Task instructions:
Could you set down exactly the lines in the records below between the line holding "connectPromise := connectPromise c; sockets := x;" and the line holding "promises := promises c; timers := x;", inclusive?

Stored data:
##############################
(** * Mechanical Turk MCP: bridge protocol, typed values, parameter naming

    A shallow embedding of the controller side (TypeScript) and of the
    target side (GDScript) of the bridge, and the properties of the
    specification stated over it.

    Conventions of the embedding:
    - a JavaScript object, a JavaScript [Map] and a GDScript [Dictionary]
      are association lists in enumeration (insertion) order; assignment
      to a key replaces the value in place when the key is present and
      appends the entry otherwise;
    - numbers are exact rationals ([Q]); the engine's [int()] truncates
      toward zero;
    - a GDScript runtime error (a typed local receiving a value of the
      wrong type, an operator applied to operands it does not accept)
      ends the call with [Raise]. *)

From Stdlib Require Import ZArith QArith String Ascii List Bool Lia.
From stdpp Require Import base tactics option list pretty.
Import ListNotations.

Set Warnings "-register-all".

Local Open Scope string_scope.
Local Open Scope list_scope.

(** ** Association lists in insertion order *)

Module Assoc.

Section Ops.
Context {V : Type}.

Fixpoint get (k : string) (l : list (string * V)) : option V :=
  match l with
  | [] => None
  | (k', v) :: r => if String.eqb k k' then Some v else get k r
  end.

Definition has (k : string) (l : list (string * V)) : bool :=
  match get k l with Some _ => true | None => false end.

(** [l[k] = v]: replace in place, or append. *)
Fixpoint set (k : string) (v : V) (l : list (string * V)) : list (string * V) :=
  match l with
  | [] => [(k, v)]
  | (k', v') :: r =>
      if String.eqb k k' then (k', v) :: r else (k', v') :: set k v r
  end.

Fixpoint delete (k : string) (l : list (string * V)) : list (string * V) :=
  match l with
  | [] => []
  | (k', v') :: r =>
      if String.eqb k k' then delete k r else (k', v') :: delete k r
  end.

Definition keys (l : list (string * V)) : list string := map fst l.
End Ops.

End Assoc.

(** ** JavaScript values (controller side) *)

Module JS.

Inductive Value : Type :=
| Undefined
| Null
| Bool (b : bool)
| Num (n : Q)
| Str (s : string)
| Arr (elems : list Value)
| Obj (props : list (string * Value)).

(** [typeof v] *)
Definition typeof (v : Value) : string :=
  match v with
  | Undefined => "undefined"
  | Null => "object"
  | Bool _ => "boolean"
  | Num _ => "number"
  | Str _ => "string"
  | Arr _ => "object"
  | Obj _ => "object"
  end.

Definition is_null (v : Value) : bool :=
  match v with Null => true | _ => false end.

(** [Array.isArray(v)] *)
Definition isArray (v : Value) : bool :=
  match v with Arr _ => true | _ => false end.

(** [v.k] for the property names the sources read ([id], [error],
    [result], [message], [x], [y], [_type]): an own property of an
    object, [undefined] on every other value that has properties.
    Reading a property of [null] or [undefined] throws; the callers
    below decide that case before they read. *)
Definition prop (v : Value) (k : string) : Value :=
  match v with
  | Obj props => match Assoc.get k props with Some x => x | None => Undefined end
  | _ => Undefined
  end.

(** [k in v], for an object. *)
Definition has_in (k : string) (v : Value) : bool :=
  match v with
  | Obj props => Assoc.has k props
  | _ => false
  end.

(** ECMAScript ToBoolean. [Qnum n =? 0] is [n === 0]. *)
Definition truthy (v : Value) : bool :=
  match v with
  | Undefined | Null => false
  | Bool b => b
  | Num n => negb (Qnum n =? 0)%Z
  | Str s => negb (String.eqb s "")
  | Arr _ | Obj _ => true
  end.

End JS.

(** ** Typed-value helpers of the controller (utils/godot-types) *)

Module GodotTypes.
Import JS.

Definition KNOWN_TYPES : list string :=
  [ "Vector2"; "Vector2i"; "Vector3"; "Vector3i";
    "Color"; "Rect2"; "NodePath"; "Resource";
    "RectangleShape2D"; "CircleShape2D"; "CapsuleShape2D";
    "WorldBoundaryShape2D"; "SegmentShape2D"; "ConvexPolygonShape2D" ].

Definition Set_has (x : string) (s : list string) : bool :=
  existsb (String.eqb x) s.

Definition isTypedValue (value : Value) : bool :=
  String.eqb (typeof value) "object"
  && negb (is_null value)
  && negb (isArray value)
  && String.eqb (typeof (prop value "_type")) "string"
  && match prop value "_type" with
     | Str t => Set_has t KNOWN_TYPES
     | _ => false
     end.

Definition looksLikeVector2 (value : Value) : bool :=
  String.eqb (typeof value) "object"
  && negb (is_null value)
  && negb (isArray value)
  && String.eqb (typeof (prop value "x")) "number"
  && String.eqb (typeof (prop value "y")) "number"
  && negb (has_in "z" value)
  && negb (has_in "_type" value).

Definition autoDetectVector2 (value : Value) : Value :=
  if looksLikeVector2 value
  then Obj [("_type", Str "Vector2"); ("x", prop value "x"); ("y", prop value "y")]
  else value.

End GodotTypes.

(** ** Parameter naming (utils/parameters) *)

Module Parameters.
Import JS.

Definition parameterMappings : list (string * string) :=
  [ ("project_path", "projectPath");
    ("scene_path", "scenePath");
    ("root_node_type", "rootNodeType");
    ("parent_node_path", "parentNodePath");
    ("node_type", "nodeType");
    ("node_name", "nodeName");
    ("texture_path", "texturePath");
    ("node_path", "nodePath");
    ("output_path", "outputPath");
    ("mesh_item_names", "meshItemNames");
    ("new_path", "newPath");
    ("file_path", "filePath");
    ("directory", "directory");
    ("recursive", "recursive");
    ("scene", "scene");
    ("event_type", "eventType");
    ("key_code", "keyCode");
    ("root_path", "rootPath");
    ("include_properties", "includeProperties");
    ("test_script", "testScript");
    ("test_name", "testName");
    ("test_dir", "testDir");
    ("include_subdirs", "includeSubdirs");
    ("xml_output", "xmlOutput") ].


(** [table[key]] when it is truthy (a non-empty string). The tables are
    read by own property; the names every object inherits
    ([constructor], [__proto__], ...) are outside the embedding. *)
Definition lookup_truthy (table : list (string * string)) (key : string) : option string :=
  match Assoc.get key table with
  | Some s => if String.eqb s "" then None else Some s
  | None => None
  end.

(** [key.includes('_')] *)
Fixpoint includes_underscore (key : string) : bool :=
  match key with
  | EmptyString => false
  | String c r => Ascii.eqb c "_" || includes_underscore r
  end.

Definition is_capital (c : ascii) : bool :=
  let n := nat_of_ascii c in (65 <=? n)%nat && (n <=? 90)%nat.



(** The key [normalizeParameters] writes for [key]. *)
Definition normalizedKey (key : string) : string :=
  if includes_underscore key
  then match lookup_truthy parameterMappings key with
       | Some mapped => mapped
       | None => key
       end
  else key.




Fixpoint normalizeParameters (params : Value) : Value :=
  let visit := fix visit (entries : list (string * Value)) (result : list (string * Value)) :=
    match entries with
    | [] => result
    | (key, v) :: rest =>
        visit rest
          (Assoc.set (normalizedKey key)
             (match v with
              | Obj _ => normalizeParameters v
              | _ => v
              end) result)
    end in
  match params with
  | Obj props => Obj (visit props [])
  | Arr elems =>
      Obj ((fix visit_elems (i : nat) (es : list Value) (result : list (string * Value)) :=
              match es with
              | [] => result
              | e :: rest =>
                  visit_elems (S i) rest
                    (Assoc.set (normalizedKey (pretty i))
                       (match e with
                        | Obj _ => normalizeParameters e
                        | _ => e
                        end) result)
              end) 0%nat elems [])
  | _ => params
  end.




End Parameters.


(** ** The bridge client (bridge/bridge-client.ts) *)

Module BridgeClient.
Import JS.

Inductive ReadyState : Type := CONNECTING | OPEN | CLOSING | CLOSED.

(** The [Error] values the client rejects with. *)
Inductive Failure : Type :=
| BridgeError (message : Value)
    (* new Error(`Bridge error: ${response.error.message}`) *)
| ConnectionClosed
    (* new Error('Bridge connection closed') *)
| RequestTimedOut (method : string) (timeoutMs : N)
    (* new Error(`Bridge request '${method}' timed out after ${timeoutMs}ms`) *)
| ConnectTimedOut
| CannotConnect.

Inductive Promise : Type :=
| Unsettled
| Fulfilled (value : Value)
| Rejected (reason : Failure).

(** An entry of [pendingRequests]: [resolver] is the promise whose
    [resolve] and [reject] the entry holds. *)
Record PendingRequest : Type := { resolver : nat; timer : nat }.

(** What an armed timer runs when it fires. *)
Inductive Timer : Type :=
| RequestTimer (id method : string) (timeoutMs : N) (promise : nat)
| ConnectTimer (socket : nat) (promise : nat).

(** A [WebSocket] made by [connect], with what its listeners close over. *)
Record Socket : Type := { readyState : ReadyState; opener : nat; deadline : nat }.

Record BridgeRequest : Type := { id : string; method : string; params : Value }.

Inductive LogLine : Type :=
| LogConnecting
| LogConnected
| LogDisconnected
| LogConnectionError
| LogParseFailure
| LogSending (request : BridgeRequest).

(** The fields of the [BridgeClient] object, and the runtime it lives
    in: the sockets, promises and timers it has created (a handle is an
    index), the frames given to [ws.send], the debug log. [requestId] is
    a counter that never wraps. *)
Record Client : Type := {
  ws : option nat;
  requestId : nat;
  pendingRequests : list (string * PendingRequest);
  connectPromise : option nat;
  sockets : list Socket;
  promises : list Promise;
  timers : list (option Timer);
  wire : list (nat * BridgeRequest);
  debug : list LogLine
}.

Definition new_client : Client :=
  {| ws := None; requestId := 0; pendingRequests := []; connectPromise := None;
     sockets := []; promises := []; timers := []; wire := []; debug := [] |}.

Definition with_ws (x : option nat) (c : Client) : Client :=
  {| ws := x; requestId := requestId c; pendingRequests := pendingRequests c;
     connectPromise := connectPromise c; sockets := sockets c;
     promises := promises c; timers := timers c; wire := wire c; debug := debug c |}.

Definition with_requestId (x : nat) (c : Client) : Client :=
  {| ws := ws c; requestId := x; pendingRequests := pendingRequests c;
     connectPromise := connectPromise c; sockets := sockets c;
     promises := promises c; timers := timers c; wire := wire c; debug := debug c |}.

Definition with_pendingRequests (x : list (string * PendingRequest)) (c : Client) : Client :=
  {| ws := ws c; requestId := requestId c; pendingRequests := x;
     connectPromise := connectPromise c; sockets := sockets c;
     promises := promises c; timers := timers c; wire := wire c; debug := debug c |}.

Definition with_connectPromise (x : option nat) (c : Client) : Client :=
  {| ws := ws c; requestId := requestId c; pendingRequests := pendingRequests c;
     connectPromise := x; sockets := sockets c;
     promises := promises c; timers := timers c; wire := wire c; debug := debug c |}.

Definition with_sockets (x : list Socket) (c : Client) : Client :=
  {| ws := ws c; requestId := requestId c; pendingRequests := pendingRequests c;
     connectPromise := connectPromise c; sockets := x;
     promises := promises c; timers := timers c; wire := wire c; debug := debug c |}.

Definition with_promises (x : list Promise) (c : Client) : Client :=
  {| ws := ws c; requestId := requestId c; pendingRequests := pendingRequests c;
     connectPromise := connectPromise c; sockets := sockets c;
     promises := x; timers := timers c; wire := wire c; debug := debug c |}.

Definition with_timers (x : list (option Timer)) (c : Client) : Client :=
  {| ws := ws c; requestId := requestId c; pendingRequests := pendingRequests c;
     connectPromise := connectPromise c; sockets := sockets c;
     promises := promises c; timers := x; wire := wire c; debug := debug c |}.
##############################
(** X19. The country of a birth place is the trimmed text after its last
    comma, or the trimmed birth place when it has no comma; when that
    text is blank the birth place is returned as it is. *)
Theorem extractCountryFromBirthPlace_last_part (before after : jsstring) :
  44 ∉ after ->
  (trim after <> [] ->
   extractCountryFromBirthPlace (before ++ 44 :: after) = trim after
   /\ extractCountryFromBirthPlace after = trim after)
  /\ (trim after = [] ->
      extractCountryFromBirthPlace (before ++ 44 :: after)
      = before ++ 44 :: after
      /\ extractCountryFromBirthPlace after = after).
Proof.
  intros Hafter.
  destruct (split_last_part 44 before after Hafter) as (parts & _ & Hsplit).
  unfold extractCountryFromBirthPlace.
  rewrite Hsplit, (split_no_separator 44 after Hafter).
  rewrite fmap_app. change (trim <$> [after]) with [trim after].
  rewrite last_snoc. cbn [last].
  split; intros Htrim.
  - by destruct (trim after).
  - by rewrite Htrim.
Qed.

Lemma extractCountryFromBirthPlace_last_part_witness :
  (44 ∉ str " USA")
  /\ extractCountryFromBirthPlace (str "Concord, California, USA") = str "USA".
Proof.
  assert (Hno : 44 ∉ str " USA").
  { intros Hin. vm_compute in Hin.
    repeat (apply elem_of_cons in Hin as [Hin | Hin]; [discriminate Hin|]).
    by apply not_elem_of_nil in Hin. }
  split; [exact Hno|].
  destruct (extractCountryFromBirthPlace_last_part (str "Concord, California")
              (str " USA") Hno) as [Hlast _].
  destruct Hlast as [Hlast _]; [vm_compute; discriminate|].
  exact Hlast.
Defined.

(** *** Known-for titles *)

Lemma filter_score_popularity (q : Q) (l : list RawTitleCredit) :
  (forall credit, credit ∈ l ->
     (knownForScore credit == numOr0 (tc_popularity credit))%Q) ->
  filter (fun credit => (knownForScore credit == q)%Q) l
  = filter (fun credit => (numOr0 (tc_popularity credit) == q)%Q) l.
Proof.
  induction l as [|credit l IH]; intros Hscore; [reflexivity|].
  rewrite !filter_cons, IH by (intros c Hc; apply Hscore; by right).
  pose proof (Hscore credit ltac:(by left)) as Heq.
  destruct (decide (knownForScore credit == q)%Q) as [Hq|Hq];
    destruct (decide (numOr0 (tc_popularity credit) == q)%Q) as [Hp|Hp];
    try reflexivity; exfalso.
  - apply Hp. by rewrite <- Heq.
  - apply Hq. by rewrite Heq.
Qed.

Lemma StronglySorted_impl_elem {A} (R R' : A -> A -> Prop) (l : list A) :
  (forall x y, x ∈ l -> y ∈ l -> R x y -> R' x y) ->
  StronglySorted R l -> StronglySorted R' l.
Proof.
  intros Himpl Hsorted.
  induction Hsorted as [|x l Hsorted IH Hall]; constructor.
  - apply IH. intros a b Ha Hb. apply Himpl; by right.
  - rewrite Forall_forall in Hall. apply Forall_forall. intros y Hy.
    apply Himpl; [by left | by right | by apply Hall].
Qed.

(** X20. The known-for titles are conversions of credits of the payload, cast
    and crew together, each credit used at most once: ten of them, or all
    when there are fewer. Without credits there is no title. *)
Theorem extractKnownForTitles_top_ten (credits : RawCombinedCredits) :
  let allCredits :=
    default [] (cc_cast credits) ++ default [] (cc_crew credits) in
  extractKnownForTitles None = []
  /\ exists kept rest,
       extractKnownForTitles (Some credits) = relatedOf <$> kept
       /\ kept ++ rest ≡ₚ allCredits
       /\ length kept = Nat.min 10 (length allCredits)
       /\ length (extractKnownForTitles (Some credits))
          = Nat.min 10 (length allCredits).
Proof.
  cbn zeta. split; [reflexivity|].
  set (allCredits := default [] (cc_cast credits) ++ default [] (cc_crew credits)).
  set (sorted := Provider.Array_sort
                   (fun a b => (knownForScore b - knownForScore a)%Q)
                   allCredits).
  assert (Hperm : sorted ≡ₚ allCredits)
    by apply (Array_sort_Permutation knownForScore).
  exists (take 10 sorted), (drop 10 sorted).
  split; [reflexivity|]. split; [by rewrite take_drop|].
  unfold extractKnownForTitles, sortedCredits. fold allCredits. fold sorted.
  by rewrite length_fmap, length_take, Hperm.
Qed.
##############################
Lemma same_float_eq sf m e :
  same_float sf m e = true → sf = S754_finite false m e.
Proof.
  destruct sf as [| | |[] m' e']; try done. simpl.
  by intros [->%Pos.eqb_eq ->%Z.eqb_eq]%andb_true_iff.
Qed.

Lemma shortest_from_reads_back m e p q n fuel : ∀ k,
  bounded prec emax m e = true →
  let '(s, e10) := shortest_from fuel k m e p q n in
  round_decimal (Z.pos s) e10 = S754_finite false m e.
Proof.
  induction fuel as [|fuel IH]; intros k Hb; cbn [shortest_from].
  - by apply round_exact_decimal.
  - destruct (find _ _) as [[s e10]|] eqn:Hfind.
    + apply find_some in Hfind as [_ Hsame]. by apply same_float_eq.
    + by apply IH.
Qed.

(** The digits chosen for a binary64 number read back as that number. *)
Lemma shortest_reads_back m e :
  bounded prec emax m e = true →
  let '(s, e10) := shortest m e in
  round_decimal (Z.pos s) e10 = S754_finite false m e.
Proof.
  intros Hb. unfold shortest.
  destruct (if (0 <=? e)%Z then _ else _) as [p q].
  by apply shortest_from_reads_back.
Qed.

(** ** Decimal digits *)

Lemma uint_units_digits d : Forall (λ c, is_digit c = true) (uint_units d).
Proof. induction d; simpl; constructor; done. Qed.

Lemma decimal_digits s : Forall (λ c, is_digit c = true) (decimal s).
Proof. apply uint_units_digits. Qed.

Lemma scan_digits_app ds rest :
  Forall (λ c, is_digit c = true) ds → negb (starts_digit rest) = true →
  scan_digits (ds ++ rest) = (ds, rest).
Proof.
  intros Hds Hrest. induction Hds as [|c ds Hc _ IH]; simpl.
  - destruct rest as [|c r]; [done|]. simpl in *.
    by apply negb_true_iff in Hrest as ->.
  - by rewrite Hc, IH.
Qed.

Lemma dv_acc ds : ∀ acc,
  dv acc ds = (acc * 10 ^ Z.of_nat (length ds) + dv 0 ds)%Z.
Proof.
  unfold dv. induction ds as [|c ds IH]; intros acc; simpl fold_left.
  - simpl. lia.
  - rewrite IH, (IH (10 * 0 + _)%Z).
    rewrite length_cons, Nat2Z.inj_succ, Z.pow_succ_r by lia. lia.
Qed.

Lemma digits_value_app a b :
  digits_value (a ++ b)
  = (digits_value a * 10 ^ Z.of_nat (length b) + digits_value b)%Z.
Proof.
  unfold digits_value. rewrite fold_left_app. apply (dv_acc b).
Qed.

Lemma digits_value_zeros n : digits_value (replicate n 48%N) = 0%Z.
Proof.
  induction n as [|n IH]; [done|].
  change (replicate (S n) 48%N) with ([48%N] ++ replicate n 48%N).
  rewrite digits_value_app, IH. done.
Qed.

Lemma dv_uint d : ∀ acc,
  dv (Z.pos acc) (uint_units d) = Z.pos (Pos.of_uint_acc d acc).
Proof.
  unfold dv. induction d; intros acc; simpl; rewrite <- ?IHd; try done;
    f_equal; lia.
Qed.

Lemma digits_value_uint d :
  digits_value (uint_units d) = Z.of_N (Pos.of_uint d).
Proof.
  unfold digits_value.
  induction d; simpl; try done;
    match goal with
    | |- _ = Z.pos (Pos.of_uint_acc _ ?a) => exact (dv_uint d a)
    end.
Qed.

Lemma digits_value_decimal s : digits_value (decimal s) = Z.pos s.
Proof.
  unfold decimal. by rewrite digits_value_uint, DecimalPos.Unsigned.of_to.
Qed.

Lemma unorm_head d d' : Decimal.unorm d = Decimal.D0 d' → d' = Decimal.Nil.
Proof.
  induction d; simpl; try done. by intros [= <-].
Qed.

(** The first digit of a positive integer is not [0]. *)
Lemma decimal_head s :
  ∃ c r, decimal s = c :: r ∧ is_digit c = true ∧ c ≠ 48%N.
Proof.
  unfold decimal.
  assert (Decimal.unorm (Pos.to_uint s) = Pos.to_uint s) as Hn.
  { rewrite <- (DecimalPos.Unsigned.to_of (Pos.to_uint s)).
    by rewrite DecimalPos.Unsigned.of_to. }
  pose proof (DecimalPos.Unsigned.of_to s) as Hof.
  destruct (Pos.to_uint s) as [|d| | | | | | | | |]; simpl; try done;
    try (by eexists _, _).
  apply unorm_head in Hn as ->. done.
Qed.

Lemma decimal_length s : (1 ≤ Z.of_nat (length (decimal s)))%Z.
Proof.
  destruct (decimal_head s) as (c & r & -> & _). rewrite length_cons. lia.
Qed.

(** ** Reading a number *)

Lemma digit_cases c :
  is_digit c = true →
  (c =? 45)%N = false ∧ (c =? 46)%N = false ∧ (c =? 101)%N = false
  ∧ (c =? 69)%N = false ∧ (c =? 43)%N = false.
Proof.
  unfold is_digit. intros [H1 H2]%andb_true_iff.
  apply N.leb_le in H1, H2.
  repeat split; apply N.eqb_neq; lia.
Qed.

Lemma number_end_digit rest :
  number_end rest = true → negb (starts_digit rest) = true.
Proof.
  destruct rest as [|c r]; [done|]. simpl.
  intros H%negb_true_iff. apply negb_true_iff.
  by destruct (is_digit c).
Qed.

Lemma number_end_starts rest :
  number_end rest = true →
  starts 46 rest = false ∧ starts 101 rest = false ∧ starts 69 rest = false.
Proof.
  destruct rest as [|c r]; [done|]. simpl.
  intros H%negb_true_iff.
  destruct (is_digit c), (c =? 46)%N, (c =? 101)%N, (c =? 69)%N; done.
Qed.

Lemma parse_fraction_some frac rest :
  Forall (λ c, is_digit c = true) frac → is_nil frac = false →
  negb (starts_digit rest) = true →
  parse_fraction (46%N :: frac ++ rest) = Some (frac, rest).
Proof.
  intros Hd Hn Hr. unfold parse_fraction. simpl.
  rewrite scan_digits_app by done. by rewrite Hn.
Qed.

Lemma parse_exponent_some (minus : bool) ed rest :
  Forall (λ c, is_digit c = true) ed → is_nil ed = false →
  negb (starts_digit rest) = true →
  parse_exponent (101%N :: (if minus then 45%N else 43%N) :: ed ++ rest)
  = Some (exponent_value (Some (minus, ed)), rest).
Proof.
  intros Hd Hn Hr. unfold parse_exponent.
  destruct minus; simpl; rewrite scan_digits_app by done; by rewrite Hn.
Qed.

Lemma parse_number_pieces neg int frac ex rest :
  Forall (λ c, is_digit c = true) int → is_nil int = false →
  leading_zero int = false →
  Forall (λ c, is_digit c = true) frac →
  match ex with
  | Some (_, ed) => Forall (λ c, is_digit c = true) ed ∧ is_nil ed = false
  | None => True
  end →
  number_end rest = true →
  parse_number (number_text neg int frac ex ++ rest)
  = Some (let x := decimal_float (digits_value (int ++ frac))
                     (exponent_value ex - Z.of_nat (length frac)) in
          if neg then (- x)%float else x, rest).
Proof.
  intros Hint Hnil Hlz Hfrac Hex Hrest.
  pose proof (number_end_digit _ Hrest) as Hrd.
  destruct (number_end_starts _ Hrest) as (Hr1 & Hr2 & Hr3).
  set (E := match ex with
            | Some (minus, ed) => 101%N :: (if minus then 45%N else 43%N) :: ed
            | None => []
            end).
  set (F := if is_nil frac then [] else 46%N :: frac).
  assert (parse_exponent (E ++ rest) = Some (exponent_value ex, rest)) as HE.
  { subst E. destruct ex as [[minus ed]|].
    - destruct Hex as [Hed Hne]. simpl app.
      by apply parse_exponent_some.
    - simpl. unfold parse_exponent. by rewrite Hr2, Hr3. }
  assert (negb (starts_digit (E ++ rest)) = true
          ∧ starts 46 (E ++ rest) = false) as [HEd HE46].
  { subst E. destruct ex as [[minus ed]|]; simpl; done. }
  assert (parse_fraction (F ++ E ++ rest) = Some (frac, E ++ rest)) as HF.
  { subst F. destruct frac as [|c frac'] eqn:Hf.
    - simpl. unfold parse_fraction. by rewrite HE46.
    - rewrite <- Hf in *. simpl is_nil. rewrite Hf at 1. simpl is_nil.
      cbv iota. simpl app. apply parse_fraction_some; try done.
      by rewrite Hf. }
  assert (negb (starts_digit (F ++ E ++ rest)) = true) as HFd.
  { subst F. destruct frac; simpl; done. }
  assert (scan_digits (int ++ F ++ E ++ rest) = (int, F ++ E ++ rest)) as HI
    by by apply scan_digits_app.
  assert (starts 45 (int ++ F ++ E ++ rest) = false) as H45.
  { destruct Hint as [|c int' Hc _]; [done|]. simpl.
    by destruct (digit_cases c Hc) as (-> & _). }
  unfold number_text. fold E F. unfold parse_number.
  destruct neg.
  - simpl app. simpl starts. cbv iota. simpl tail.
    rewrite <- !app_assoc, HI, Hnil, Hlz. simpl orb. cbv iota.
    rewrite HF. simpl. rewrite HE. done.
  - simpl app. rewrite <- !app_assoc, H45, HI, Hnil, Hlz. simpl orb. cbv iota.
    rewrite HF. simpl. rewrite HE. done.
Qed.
##############################
Exercise response:
     connectPromise := connectPromise c; sockets := x;
     promises := promises c; timers := timers c; wire := wire c; debug := debug c |}.

Definition with_promises (x : list Promise) (c : Client) : Client :=
  {| ws := ws c; requestId := requestId c; pendingRequests := pendingRequests c;
     connectPromise := connectPromise c; sockets := sockets c;
     promises := x; timers := timers c; wire := wire c; debug := debug c |}.

Definition with_timers (x : list (option Timer)) (c : Client) : Client :=
  {| ws := ws c; requestId := requestId c; pendingRequests := pendingRequests c;
     connectPromise := connectPromise c; sockets := sockets c;
     promises := promises c; timers := x; wire := wire c; debug := debug c |}.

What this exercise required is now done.